I've always wanted to use the word bougainvillea
in a poem but could never locate your garden.
I've always thought my past boyfriends
as wrong & brilliant at the same time—
like a diamond on a knuckle of a severed fist.
I've always thought if anyone finds themselves in one of my poems
most likely they will die in it.
Once, Uncle Brandy & I traveled backwards down a dirt hill
in an unhinged tilt-a-whirl cage, yet we did not flip.
Sometimes I ponder what Lovell said in my NA meetings—
crack should be called broke because we're all broke.

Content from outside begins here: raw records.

(** ** Allocation *)

(** The bytes new memory happens to hold. *)
Context (stale : list Z).

Definition cache_alloc : M S (option Z) :=
  a <- gets (fun s => AllocMem (fc_heap s)) ;;
  modify (with_heap a.2) ;;
  match a.1 with
  | None => ret None
  | Some p =>
      b <- gets (fun s => AllocMem (fc_heap s)) ;;
      modify (with_heap b.2) ;;
      match b.1 with
      | None => modify (fun s => with_heap (FreeMem p (fc_heap s)) s) ;; ret None
      | Some buf =>
          modify (fun s => with_nodes
            (<[p := Node 0 CACHE_CLEAN buf None None None None None]> (fc_nodes s)) s) ;;
          modify (fun s => with_bufs (<[buf := stale]> (fc_bufs s)) s) ;;
          modify (fun s => set_alloced (cache_alloced s + 1) s) ;;
          ret (Some p)
      end
  end.

Definition cache_free (p : Z) : M S unit :=
  modify (fun s => set_alloced (cache_alloced s - 1) s) ;;
  n <- load p ;;
  modify (fun s => with_heap (FreeMem p (FreeMem (n_buf n) (fc_heap s)))
    (with_nodes (delete p (fc_nodes s)) (with_bufs (delete (n_buf n) (fc_bufs s)) s))).

(** The first loop of cache_adjust, [fuel] allocations at most; [tries] as in
    the code.  The result is [true] when the function returns there. *)
Fixpoint adjust_grow (fuel : nat) (tries : Z) : M S bool :=
  alloced <- gets cache_alloced ;;
  csize <- gets cache_size ;;
  if alloced <? csize then
    match fuel with
    | O => undef
    | Datatypes.S fuel =>
        got <- cache_alloc ;;
        match got with
        | Some p => cache_add p ;; adjust_grow fuel 0
        | None =>
            alloced <- gets cache_alloced ;;
            if alloced <=? CACHE_SIZE_MIN then
              if tries + 1 <? 2 then adjust_grow fuel (tries + 1)
              else
                (if alloced =? 0 then modify (with_receiving 0) else ret tt) ;;
                modify (with_ronly 1) ;;
                ret true
            else ret false
        end
    end
  else ret false.

(** Rotating the stack to a clean head; all dirty, everything is flushed. *)
Fixpoint shrink_rotate (fuel : nat) (node : option Z) : M S unit :=
  head <- gets cache_stack ;;
  h <- deref head ;;
  n <- load h ;;
  if n_flags n =? CACHE_CLEAN then ret tt
  else
    match fuel with
    | O => undef
    | Datatypes.S fuel =>
        cache_refresh h ;;
        head <- gets cache_stack ;;
        if bool_decide (head = node) then cache_flush ;; ret tt else shrink_rotate fuel node
    end.

Fixpoint adjust_shrink (fuel : nat) : M S unit :=
  alloced <- gets cache_alloced ;;
  csize <- gets cache_size ;;
  if csize <? alloced then
    match fuel with
    | O => undef
    | Datatypes.S fuel =>
        node <- gets cache_stack ;;
        match node with
        | None => ret tt
        | Some _ =>
            cfuel <- gets chain_fuel ;;
            shrink_rotate cfuel node ;;
            node <- gets cache_stack ;;
            match node with
            | None => ret tt
            | Some p => cache_remove p ;; cache_free p ;; adjust_shrink fuel
            end
        end
    end
  else ret tt.

Definition cache_adjust : M S unit :=
  modify (fun s => if cache_size s <? CACHE_SIZE_MIN then set_csize CACHE_SIZE_MIN s else s) ;;
  grow <- gets (fun s => Z.to_nat (2 * (cache_size s - cache_alloced s) + 2)) ;;
  stop <- adjust_grow grow 0 ;;
  if stop then ret tt
  else
    shrink <- gets (fun s => Z.to_nat (cache_alloced s - cache_size s)) ;;
    adjust_shrink shrink.

(** [de_NumBuffers] is the number of buffers of the mount entry. *)
Definition open_cache (de_NumBuffers : Z) : M S unit :=
  modify (fun s => with_hash (replicate (Z.to_nat HASH_SIZE) None) s) ;;
  modify (with_stack None None) ;;
  modify (with_counts 0 0 0 (if de_NumBuffers <? CACHE_SIZE_MIN then CACHE_SIZE_MIN
                             else de_NumBuffers)) ;;
  cache_adjust.

Fixpoint close_loop (fuel : nat) : M S unit :=
  head <- gets cache_stack ;;
  match fuel, head with
  | _, None => ret tt
  | O, Some _ => undef
  | Datatypes.S fuel, Some p =>
      n <- load p ;;
      cache_free p ;;
      modify (fun s => with_stack (stack_down n) (cache_stack_tail s) s) ;;
      close_loop fuel
  end.

Definition close_cache : M S unit :=
  fuel <- gets chain_fuel ;;
  close_loop fuel ;;
  modify (fun s => with_hash (replicate (Z.to_nat HASH_SIZE) None) s) ;;
  modify (fun s => with_stack (cache_stack s) None (set_used 0 (set_dirty 0 s))).

End FragCache.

Sometimes I wish someone else had died instead of you.
Sometimes I feel it snowing in Maryland even
when I am applying lotion in Florida.
Sometimes I write about you.
Sometimes I write about yard plants instead.
I've often thought if I could meet anyone in the world I'd want to remeet you.

 

Yvonne Amey holds an MFA from the University of Central Florida. Her poems, fiction, and  nonfiction have appeared in Tin House, 50 G’s, Arc Poetry, The Florida Review, and elsewhere.